(Beginning of EXTRACTED MATERIAL)

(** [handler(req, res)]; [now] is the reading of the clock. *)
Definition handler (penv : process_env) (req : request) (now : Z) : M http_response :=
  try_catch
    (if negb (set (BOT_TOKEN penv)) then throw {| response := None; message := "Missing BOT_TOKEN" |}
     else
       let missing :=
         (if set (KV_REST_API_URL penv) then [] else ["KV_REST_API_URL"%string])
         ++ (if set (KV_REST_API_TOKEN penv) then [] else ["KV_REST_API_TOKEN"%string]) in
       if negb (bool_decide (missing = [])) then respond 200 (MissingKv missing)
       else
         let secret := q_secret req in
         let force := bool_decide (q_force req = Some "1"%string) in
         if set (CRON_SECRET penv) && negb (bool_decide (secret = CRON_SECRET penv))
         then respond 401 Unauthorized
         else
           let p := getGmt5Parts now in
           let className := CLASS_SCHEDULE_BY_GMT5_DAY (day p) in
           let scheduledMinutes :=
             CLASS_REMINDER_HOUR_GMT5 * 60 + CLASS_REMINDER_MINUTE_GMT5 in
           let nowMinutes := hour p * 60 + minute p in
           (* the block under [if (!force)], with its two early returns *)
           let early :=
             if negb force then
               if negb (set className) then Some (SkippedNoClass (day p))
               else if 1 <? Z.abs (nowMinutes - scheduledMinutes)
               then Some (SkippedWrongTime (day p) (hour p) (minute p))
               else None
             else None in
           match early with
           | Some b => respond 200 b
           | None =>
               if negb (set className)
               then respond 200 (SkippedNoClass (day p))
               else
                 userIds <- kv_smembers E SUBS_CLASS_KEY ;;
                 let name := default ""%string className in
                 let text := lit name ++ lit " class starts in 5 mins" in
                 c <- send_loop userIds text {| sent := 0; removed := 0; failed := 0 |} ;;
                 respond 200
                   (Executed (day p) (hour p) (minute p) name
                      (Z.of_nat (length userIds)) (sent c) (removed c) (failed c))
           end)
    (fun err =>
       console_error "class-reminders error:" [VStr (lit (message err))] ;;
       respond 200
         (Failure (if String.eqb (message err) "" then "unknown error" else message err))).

(End of EXTRACTED MATERIAL)
(Beginning of EXTRACTED MATERIAL)

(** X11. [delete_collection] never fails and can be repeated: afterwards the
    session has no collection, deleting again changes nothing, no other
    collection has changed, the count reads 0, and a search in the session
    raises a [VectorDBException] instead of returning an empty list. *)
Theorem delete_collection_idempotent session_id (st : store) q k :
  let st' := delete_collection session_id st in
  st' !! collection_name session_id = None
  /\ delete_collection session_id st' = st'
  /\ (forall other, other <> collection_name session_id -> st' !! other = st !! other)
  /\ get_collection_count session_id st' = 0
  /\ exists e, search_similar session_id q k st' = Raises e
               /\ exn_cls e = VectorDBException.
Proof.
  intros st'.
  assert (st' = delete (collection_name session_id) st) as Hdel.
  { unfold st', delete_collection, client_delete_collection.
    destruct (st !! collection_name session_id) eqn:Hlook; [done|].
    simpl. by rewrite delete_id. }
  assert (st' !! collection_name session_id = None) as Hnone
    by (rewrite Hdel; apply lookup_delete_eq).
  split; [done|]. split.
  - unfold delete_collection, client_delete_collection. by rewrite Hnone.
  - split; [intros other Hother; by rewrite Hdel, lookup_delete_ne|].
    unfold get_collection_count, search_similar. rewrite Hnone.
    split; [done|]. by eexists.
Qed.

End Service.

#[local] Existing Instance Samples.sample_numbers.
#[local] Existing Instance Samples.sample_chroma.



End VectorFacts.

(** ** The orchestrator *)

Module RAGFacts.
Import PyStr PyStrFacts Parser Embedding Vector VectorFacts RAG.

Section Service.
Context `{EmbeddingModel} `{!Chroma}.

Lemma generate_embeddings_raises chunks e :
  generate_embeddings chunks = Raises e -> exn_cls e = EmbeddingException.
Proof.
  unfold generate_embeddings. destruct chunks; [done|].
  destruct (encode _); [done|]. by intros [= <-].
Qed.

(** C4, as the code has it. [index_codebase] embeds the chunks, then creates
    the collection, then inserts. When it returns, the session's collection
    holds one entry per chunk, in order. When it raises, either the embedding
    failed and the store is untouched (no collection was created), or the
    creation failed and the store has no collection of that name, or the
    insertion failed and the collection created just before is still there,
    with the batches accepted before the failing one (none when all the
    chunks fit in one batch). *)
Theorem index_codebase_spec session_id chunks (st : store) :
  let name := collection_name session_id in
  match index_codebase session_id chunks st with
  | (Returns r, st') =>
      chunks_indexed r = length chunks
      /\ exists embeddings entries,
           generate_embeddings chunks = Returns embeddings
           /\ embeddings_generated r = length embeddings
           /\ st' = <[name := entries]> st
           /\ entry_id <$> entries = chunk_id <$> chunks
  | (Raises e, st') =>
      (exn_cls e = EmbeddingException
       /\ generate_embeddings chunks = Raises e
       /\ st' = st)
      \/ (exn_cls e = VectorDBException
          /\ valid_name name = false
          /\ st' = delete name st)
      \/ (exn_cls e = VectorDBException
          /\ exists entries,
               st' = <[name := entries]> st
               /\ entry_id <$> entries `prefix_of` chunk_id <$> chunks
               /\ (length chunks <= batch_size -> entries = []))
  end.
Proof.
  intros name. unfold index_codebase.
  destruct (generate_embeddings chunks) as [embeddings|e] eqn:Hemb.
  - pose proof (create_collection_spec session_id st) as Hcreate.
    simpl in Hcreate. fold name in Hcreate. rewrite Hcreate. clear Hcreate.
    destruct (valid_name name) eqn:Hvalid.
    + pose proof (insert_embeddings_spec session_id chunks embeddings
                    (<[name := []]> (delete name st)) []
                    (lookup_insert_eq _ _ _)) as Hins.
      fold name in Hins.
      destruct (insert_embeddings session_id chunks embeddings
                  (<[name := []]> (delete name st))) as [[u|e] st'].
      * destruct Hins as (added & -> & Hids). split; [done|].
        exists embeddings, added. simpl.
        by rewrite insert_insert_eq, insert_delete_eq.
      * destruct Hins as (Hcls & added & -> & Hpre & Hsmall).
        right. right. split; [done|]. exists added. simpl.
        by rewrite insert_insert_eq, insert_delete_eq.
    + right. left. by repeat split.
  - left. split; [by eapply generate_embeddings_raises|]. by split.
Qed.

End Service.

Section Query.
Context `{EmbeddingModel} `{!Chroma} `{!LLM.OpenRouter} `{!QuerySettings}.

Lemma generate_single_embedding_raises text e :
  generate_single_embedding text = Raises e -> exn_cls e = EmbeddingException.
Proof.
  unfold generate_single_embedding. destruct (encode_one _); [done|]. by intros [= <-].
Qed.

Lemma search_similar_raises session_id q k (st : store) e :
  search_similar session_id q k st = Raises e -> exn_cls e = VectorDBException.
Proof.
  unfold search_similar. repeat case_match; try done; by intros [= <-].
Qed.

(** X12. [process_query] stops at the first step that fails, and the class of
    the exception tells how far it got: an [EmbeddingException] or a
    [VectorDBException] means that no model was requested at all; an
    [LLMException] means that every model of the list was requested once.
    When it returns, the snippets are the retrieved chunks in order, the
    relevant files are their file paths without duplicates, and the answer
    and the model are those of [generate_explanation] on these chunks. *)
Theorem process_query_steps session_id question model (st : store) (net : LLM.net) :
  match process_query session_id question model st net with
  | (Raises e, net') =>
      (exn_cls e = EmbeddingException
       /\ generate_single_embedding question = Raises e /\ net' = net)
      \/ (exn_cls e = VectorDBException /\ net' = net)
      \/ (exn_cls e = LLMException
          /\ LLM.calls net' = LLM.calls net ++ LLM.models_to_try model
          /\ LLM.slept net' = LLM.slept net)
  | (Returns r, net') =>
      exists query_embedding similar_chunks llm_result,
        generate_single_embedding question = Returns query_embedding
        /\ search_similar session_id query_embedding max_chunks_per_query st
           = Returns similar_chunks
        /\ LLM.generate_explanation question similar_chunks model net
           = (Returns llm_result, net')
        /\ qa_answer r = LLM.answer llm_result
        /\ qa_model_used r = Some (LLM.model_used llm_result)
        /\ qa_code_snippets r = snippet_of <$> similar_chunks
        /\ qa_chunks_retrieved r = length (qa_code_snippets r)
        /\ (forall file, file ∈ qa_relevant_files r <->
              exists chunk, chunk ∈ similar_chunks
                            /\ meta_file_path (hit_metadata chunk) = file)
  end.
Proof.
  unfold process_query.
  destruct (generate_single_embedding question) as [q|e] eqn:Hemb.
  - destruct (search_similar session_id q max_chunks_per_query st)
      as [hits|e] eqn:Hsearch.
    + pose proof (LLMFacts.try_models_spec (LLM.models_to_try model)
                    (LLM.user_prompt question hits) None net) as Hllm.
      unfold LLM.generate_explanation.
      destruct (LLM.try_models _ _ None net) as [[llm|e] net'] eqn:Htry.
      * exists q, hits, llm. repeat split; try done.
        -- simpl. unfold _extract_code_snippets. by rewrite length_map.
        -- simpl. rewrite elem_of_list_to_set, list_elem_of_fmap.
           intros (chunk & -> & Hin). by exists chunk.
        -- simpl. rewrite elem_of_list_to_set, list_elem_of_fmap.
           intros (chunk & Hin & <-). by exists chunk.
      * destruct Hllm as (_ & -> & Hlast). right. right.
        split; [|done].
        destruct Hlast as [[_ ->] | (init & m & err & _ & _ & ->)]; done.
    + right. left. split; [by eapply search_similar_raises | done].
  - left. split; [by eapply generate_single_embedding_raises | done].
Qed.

(End of EXTRACTED MATERIAL)
(Beginning of EXTRACTED MATERIAL)

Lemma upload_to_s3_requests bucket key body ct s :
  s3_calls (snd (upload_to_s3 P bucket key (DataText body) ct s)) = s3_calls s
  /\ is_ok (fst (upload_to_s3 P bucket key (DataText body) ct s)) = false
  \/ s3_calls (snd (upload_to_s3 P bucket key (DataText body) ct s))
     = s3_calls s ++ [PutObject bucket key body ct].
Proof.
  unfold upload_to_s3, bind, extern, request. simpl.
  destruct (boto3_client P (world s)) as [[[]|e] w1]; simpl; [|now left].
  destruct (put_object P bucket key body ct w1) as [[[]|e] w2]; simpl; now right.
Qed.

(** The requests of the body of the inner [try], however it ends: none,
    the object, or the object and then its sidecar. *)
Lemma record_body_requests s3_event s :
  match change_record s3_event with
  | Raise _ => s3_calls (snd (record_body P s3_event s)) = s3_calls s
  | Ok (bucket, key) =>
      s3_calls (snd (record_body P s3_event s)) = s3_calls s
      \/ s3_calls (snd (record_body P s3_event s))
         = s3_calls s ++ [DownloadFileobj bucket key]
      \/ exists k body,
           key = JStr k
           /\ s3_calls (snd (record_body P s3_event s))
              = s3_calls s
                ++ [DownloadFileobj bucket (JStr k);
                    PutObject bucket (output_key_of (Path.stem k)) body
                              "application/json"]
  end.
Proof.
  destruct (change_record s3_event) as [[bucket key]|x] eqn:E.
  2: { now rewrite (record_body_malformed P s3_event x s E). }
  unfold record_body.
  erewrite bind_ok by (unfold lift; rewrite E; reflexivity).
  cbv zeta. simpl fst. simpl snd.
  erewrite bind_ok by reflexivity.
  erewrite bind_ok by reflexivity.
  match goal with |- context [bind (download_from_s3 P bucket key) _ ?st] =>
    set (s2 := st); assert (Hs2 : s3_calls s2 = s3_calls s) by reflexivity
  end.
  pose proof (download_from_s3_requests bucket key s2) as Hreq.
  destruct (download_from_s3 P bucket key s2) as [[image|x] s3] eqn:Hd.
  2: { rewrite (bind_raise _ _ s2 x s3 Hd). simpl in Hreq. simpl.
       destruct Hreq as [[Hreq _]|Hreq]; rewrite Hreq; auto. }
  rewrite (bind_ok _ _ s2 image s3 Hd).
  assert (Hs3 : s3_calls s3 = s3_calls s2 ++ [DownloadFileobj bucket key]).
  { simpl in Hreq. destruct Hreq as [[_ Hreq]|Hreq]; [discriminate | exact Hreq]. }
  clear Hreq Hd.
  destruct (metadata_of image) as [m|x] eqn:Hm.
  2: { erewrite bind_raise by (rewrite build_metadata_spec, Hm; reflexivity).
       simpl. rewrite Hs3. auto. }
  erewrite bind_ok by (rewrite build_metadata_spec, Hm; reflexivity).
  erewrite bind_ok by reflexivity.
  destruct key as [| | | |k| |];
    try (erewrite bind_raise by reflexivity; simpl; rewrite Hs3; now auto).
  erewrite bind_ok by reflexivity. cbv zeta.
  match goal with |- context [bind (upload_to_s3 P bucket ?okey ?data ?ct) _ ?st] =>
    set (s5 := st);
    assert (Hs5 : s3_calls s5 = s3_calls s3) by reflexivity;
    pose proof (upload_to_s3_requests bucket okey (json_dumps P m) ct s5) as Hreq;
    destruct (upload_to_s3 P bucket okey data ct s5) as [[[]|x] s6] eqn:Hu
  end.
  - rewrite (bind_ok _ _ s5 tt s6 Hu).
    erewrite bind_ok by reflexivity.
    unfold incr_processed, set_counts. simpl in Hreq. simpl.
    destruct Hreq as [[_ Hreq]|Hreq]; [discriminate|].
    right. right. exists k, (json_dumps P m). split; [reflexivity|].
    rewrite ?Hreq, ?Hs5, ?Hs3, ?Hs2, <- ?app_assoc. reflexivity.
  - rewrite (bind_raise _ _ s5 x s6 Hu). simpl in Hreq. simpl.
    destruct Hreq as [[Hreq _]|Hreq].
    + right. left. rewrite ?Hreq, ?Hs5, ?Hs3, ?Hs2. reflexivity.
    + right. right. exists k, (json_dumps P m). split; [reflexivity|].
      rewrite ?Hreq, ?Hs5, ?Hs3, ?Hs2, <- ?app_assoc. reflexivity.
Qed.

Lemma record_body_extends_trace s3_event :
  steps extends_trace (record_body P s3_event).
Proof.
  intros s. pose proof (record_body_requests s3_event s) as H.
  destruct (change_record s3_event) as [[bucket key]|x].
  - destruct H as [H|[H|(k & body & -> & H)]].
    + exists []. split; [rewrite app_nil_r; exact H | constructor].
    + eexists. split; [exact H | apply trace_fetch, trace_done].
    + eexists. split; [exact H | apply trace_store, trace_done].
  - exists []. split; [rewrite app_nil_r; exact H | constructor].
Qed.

(End of EXTRACTED MATERIAL)

__WORK ORDER__.
From the entries above, restate word for word the lines from the line containing "Import PyStr PyStrFacts" to the line containing "match index_codebase session_id", both ends included, and nothing more.

__EXERCISE ANSWER__.
Import PyStr PyStrFacts Parser Embedding Vector VectorFacts RAG.

Section Service.
Context `{EmbeddingModel} `{!Chroma}.

Lemma generate_embeddings_raises chunks e :
  generate_embeddings chunks = Raises e -> exn_cls e = EmbeddingException.
Proof.
  unfold generate_embeddings. destruct chunks; [done|].
  destruct (encode _); [done|]. by intros [= <-].
Qed.

(** C4, as the code has it. [index_codebase] embeds the chunks, then creates
    the collection, then inserts. When it returns, the session's collection
    holds one entry per chunk, in order. When it raises, either the embedding
    failed and the store is untouched (no collection was created), or the
    creation failed and the store has no collection of that name, or the
    insertion failed and the collection created just before is still there,
    with the batches accepted before the failing one (none when all the
    chunks fit in one batch). *)
Theorem index_codebase_spec session_id chunks (st : store) :
  let name := collection_name session_id in
  match index_codebase session_id chunks st with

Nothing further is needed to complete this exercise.